Father. Father? Father!! *&$#@! Father! …father…

The Cry to God as ‘Father” in the New Testament is not a calm acknowledgment of a universal truth about God’s abstract fatherhood. It is the Child’s cry out of a nightmare. It is the cry of outrage, fear, shrinking away, when faced with the horror of the ‘world’; yet not simply or exclusively protest, but trust as well. ‘Abba Father’–all things are possible to Thee …

Rowan Williams

This is from my readings a couple days ago. I’ve read it before but for some reason it seemed to resonate a little more deeply on this particular day. One thing that education and life experience rob you of is your innocence…or maybe just your naivety. There was a time that I could get pretty emotional about the “Abba, Father” sermon. It was quite simple because I have a model “earthly father” to project upon my image of God. When taken to a divine degree, it made for a pretty impressive Father God. Then I went off to seminary to get my credentials…learn to minister, to preach, to vocationally do what I felt “called” to do. I’ve lived within this vocation for about 20 years in various forms. It has been an interesting and rewarding journey for the most part.

However, one thing I’ve realized over the last couple of years is how jaded I have become concerning religion. I’ve found that it fits well in the old adage, “Legislation and sausage are two things that are much better appreciated if you don’t have to watch them being made.” For me, religion can easily be added to that list. My understanding and experience of God is for the most part a vocational, religious and abstract exercise. It has been well outside my experience to actually engage “Father God” in the concrete ways alluded to by Rowan Williams.

The closest I have come to that was hearing my own cancer diagnosis almost a year ago and lying in my bed at night pleading to live to see my grand kids. However, as the urgency of that time fades away with each clear report from my doctor, I easily equate those emotional prayers with the trauma of that initial experience. Please hear me accurately. I am not trying to be overly dramatic, nor am I saying I’m an agnostic or atheist. I am merely saying, a tangible relational experience of God has ranged from difficult to non-existent in recent years.

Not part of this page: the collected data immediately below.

(** The first source under a root is selected. *)
Lemma root_selected limits n root p : normal_input toLowerCase limits n ->
  (root, root) ∈ ns_workspaces n -> p ∈ map source_path (ns_sources n) -> underRoot p root = true ->
  exists q, q ∈ map source_path (ns_sources n) /\ underRoot q root = true
    /\ q ∈ map fst (requests limits n (candidates n)).
Proof.
  intros Hn Hw Hp Hu. pose proof (candidate_paths_sorted limits n Hn) as Hs. rewrite <- (candidate_paths n) in Hp |- *.
  assert (exists q, (underRootRange (map candidate_path (candidates n)) root).2 = Some q
            /\ q ∈ map candidate_path (candidates n) /\ underRoot q root = true) as (q & Hq & Hin & Huq).
  { destruct (decide (root = REPOSITORY_ROOT)) as [->|Hr].
    - unfold underRootRange. rewrite jeqb_refl. destruct (map candidate_path (candidates n)) as [|q l].
      + by apply elem_of_nil in Hp.
      + exists q. split_and!; [done|left|done].
    - rewrite underRootRange_spec by done. cbn [snd].
      destruct (filter (fun q => underRoot q root = true) (map candidate_path (candidates n))) as [|q l] eqn:Hf.
      + exfalso. by eapply (filter_nil_not_elem_of (fun q => underRoot q root = true)).
      + assert (Hq : q ∈ filter (fun q => underRoot q root = true) (map candidate_path (candidates n)))
          by (rewrite Hf; left).
        apply list_elem_of_filter in Hq as [Huq Hq]. by exists q. }
  exists q. split_and!; [done..|].
  apply (requested_of_criterion limits n (workspaceCriterion (map candidate_path (candidates n)) (root, root))); [|done].
  unfold criteria. rewrite !elem_of_app. right. left. apply list_elem_of_fmap. by exists (root, root).
Qed.
(* ===== verification/TufTextLaws.v ===== *)
(** SemVer: the versions accepted are those of its grammar, and their comparison
    is its precedence, a total preorder on numbers of any size. *)
From S2P Require Import Prelude JsString Unicode Identifiers UtcTime TufText.

(** ** Numerals compare as numbers *)

Definition sign (c : comparison) : Z := match c with Lt => -1 | Eq => 0 | Gt => 1 end.

Lemma digits_value_bound s a : forallb decimal_digit s = true ->
  (a * 10 ^ N.of_nat (length s) <= digits_value a s < (a + 1) * 10 ^ N.of_nat (length s))%N.
Proof.
  revert a. induction s as [|c s IH]; intros a Hs; [cbn; lia|]. cbn [forallb] in Hs.
  apply andb_true_iff in Hs as [Hc Hs]. apply digit_range in Hc. rewrite digits_value_cons.
  specialize (IH (a * 10 + (c - 48))%N Hs). cbn [length]. rewrite Nat2N.inj_succ, N.pow_succ_r'. nia.
Qed.

Lemma numeric_digits s : numeric_identifier s = true -> s <> [] /\ forallb decimal_digit s = true.
Proof. unfold numeric_identifier. intros [H ?]%andb_true_iff. by destruct s. Qed.

(** A numeral of more than one digit does not start with a zero. *)
Lemma numeric_bound s : numeric_identifier s = true -> 2 <= length s ->
  (10 ^ N.of_nat (length s - 1) <= digits_value 0 s)%N.
Proof.
  unfold numeric_identifier. intros [Hd Hz]%andb_true_iff Hl. destruct s as [|c s]; [done|]. cbn [forallb] in Hd.
  apply andb_true_iff in Hd as [Hc Hd]. apply digit_range in Hc.
  assert (c <> 48%N) by (intros ->; destruct s; [cbn in Hl; lia|done]).
  rewrite digits_value_cons. pose proof (digits_value_bound s (0 * 10 + (c - 48)) Hd) as Hb.
  replace (length (c :: s) - 1) with (length s) by (cbn; lia). nia.
Qed.

Lemma shorter_numeral l r : numeric_identifier l = true -> numeric_identifier r = true -> length l < length r ->
  (digits_value 0 l < digits_value 0 r)%N.
Proof.
  intros Hl Hr Hlen. destruct (numeric_digits l Hl) as [Hnl Hdl].
  assert (1 <= length l) by (destruct l; [done|cbn; lia]).
  pose proof (numeric_bound r Hr ltac:(lia)). pose proof (digits_value_bound l 0 Hdl) as Hb.
  assert (10 ^ N.of_nat (length l) <= 10 ^ N.of_nat (length r - 1))%N by (apply N.pow_le_mono_r; lia). lia.
Qed.

Lemma compareNumericIdentifier_value l r : numeric_identifier l = true -> numeric_identifier r = true ->
  compareNumericIdentifier l r = sign (digits_value 0 l ?= digits_value 0 r)%N.
Proof.
  intros Hl Hr. unfold compareNumericIdentifier. destruct (Nat.eqb_spec (length l) (length r)) as [He|Hne]; cbn [negb].
  - rewrite (digits_compare l r 0 0 He (proj2 (numeric_digits l Hl)) (proj2 (numeric_digits r Hr))). cbn [N.compare].
    unfold jeqb, jltb. destruct (jcompare l r) eqn:Hc.
    + apply jcompare_eq in Hc. by rewrite bool_decide_eq_true_2.
    + rewrite bool_decide_eq_false_2; [done|]. intros ->. by rewrite jcompare_refl in Hc.
    + rewrite bool_decide_eq_false_2; [done|]. intros ->. by rewrite jcompare_refl in Hc.
  - destruct (Nat.ltb_spec (length l) (length r)) as [Hlt|Hge].
    + by rewrite (proj2 (N.compare_lt_iff _ _)) by by apply shorter_numeral.
    + rewrite (proj2 (N.compare_gt_iff _ _)); [done|]. apply shorter_numeral; [done..|lia].
Qed.

(** ** Precedence, as the standard defines it *)

Inductive identifier := Numeric (n : N) | Alphanumeric (s : jstring).

Definition identifier_of (s : jstring) : identifier :=
  if all_digits s then Numeric (digits_value 0 s) else Alphanumeric s.

(** Numbers come before texts. *)
Definition compare_identifiers (a b : identifier) : comparison :=
  match a, b with
  | Numeric n, Numeric m => (n ?= m)%N
  | Numeric _, Alphanumeric _ => Lt
  | Alphanumeric _, Numeric _ => Gt
  | Alphanumeric s, Alphanumeric t => jcompare s t
  end.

I’m attempting to adopt some new practices into my spiritual life. I’ll see what happens. My rational self remains rather skeptical about the outcomes of these new routines. I’m sort of at the point that I want to say to myself, “Don’t just do something, STAND there!” I’m weary of DOING religious stuff. I would like to be in a living relationship. It would be cool for it to approach my relationship with my dad. Instead, it’s still an abstract exercise at best.